Start of Given records

Lemma foldl_compile_ruleset_reaches (grammar : Grammar W) sd (names : list string)
    lexstate rules rule h F hF :
  statedict_valid sd h →
  foldl (compile_ruleset scan grammar sd) (inr (h, F)) names = inr hF →
  lexstate ∈ names →
  dict_get grammar lexstate = Some rules →
  rule ∈ rules →
  ∃ b a, grows (h, F) b ∧
         compile_rule scan sd lexstate (inr b) rule = inr a ∧ grows a hF.
Proof.
  revert h F. induction names as [|nm names IH]; intros h F Hv Hfold Hin Hget Hrule;
    [by apply elem_of_nil in Hin|].
  cbn [foldl] in Hfold.
  destruct (foldl_compile_ruleset_inr _ _ _ _ _ Hfold) as [[h1 F1] Hstep].
  rewrite Hstep in Hfold.
  destruct (compile_ruleset_inr _ _ _ _ _ _ Hstep) as (rules' & Hget' & Hrules).
  pose proof (foldl_compile_rule_grows _ _ _ _ _ _ Hv Hrules) as Hg.
  assert (statedict_valid sd h1) as Hv1.
  { eapply statedict_valid_extends; [|done]. apply Hg. }
  apply elem_of_cons in Hin as [->|Hin].
  - rewrite Hget in Hget'. simplify_eq.
    destruct (foldl_compile_rule_reaches _ _ _ _ _ _ _ Hv Hrules Hrule)
      as (b & a & Hgb & Hc & Hga).
    exists b, a. split_and!; [done | done |].
    eapply grows_trans; [exact Hga|]. by eapply foldl_compile_ruleset_grows.
  - destruct (IH h1 F1 Hv1 Hfold Hin Hget Hrule) as (b & a & Hgb & Hc & Hga).
    exists b, a. split_and!; [by eapply grows_trans | done | done].
Qed.

End rlg_whole.

(** ** Where a rule's transitions and states are in the compiled automaton *)

Section rlg_frame.
Context {W : Type} `{!Weight W}.
Variable sd : list (string * nat).
Variable rule : Rule W.
Variables i o : list string.
Variable h : Heap W.
Variable F1 : FST.
Variables src ts : nat.
Variable s_src : State W.
Hypothesis Hsrc : hstates h !! src = Some s_src.
Hypothesis Hts : dict_get sd (rule_target rule) = Some ts.

Local Abbreviation n := (max (length i) (length o)).
Local Abbreviation fresh := (length (hstates h)).
Local Abbreviation lbl_at k :=
  (newtuple (default "" (i !! k)) (default "" (o !! k))).
Local Abbreviation g :=
  (λ idx, (default "" (i !! idx), default "" (o !! idx), idx)).
Local Abbreviation full k :=
  (mkState [(lbl_at (S k), [length (htrans h) + S k])] None None winf None).

Lemma add_transition_new_state (th : TStore W) other lbl wt :
  (add_transition th (State_init None None) other lbl wt).2
  = mkState [(lbl, [length th])] None None winf None.
Proof. reflexivity. Qed.

Lemma heap_add_transition_lookup (h1 : Heap W) cur other lbl wt s_cur :
  hstates h1 !! cur = Some s_cur →
  hstates (heap_add_transition h1 cur other lbl wt) !! cur
    = Some (add_transition (htrans h1) s_cur other lbl wt).2 ∧
  ∀ j, j ≠ cur →
    hstates (heap_add_transition h1 cur other lbl wt) !! j = hstates h1 !! j.
Proof.
  intros Hcur. unfold heap_add_transition. rewrite Hcur.
  destruct (add_transition (htrans h1) s_cur other lbl wt) as [th' s'] eqn:Hadd.
  cbn [hstates snd]. split.
  - apply list_lookup_insert_eq. by eapply lookup_lt_Some.
  - intros j Hne. by apply list_lookup_insert_ne.
Qed.

(** the loop over the positions touches the state of the rule-set and the
    states it allocates, and no other; after [m] positions the first
    [m - 1] new states have their one transition *)
Lemma positions_frame m :
  m ≤ n →
  ∀ h_m F_m c,
    foldl (position_step sd rule n) (inr (h, F1, src)) (g <$> seq 0 m)
      = inr (h_m, F_m, c) →
    finalstates F_m = finalstates F1 ∧
    (∀ j, j < fresh → j ≠ src → hstates h_m !! j = hstates h !! j) ∧
    (∀ k, k < min m (n - 1) →
       hstates h_m !! (fresh + k)
         = Some (if decide (S k < m) then full k else State_init None None)).
Proof.
  induction m as [|m IH]; intros Hm h_m F_m c Hfold.
  - cbn in Hfold. injection Hfold as <- <- <-. split_and!; [done | done |].
    intros k Hk. cbn in Hk. lia.
  - destruct (positions_inv sd rule i o h F1 src ts s_src Hsrc Hts m ltac:(lia))
      as (h0 & F0 & Hfold0 & Htr0 & Hlen0 & Hext0 & _ & _ & Hfin0 & _ & Hfresh0 & _).
    destruct (IH ltac:(lia) _ _ _ Hfold0) as (_ & Hold & Hnew).
    rewrite decide_False in Hfold0 by lia.
    assert (∃ s_cur, hstates h0 !! position_source src fresh m = Some s_cur)
      as [s_cur Hcur].
    { destruct m as [|m'].
      - destruct (Hext0 _ _ Hsrc) as (s' & Hs' & _). by exists s'.
      - destruct (Hfresh0 m' ltac:(lia)) as (s' & Hs' & _). by exists s'. }
    rewrite seq_S, fmap_app, foldl_app, Hfold0 in Hfold.
    cbn [fmap list_fmap foldl Nat.add] in Hfold.
    unfold position_step in Hfold. cbn [mbind Exc_bind] in Hfold.
    unfold position_target in Hfold.
    assert (length (htrans h0) = length (htrans h) + m) as Htrlen.
    { by rewrite Htr0, length_app, length_fmap, length_seq. }
    assert (src < fresh) as Hsrc_lt by (by eapply lookup_lt_Some).
    destruct (decide (m = n - 1)) as [Hlast|Hnotlast].
    + unfold dict_lookup in Hfold. rewrite Hts in Hfold.
      cbn [mbind Exc_bind] in Hfold. injection Hfold as <- <- <-.
      destruct (heap_add_transition_lookup h0 _ ts (lbl_at m)
                  (default w0 (rule_weight rule)) s_cur Hcur) as [Hat Hne].
      split_and!; [done | |].
      * intros j Hj Hjs. rewrite Hne; [by apply Hold|].
        destruct m; cbn [position_source]; lia.
      * intros k Hk.
        destruct (decide (S k = m)) as [Hkm|Hkm].
        -- destruct m as [|m']; [lia|]. assert (k = m') as -> by lia.
           cbn [position_source] in Hat, Hcur |- *.
           rewrite Hnew in Hcur by lia. rewrite decide_False in Hcur by lia.
           injection Hcur as <-. rewrite Hat, add_transition_new_state.
           rewrite decide_True by lia. by rewrite Htrlen.
        -- rewrite Hne by (destruct m; cbn [position_source]; lia).
           rewrite Hnew by lia.
           destruct (decide (S k < m)), (decide (S k < S m)); (done || lia).
    + cbn [new_State mbind Exc_bind fst snd] in Hfold.
      injection Hfold as <- <- <-.
      set (h1 := mkHeap (hstates h0 ++ [State_init None None]) (htrans h0)).
      assert (hstates h1 !! position_source src fresh m = Some s_cur) as Hcur1.
      { subst h1. cbn [hstates]. by apply lookup_app_l_Some. }
      destruct (heap_add_transition_lookup h1 _ (length (hstates h0)) (lbl_at m)
                  w0 s_cur Hcur1) as [Hat Hne].
      assert (length (hstates h0) = fresh + m) as Hlen_m by lia.
      split_and!; [done | |].
      * intros j Hj Hjs. rewrite Hne by (destruct m; cbn [position_source]; lia).
        subst h1. cbn [hstates]. rewrite lookup_app_l by lia. by apply Hold.
      * intros k Hk.
        destruct (decide (k = m)) as [->|Hkm'].
        { rewrite Hne by (destruct m; cbn [position_source]; lia).
          subst h1. cbn [hstates]. rewrite <- Hlen_m.
          rewrite list_lookup_middle by done. by rewrite decide_False by lia. }
        destruct (decide (S k = m)) as [Hkm|Hkm].
        -- destruct m as [|m']; [lia|]. assert (k = m') as -> by lia.
           cbn [position_source] in Hat, Hcur |- *.
           rewrite Hnew in Hcur by lia. rewrite decide_False in Hcur by lia.
           injection Hcur as <-. rewrite Hat, add_transition_new_state.
           rewrite decide_True by lia. subst h1. cbn [htrans]. by rewrite Htrlen.
        -- rewrite Hne by (destruct m; cbn [position_source]; lia).
           subst h1. cbn [hstates]. rewrite lookup_app_l by lia.
           rewrite Hnew by lia.
           destruct (decide (S k < m)), (decide (S k < S m)); (done || lia).
Qed.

End of Given records

*Task to complete*: Find the word "htrans" in the entries, and copy every line it shows up in.

*Answer to the problem*:
  (mkState [(lbl_at (S k), [length (htrans h) + S k])] None None winf None).
    = Some (add_transition (htrans h1) s_cur other lbl wt).2 ∧
  destruct (add_transition (htrans h1) s_cur other lbl wt) as [th' s'] eqn:Hadd.
    assert (length (htrans h0) = length (htrans h) + m) as Htrlen.
      set (h1 := mkHeap (hstates h0 ++ [State_init None None]) (htrans h0)).
           rewrite decide_True by lia. subst h1. cbn [htrans]. by rewrite Htrlen.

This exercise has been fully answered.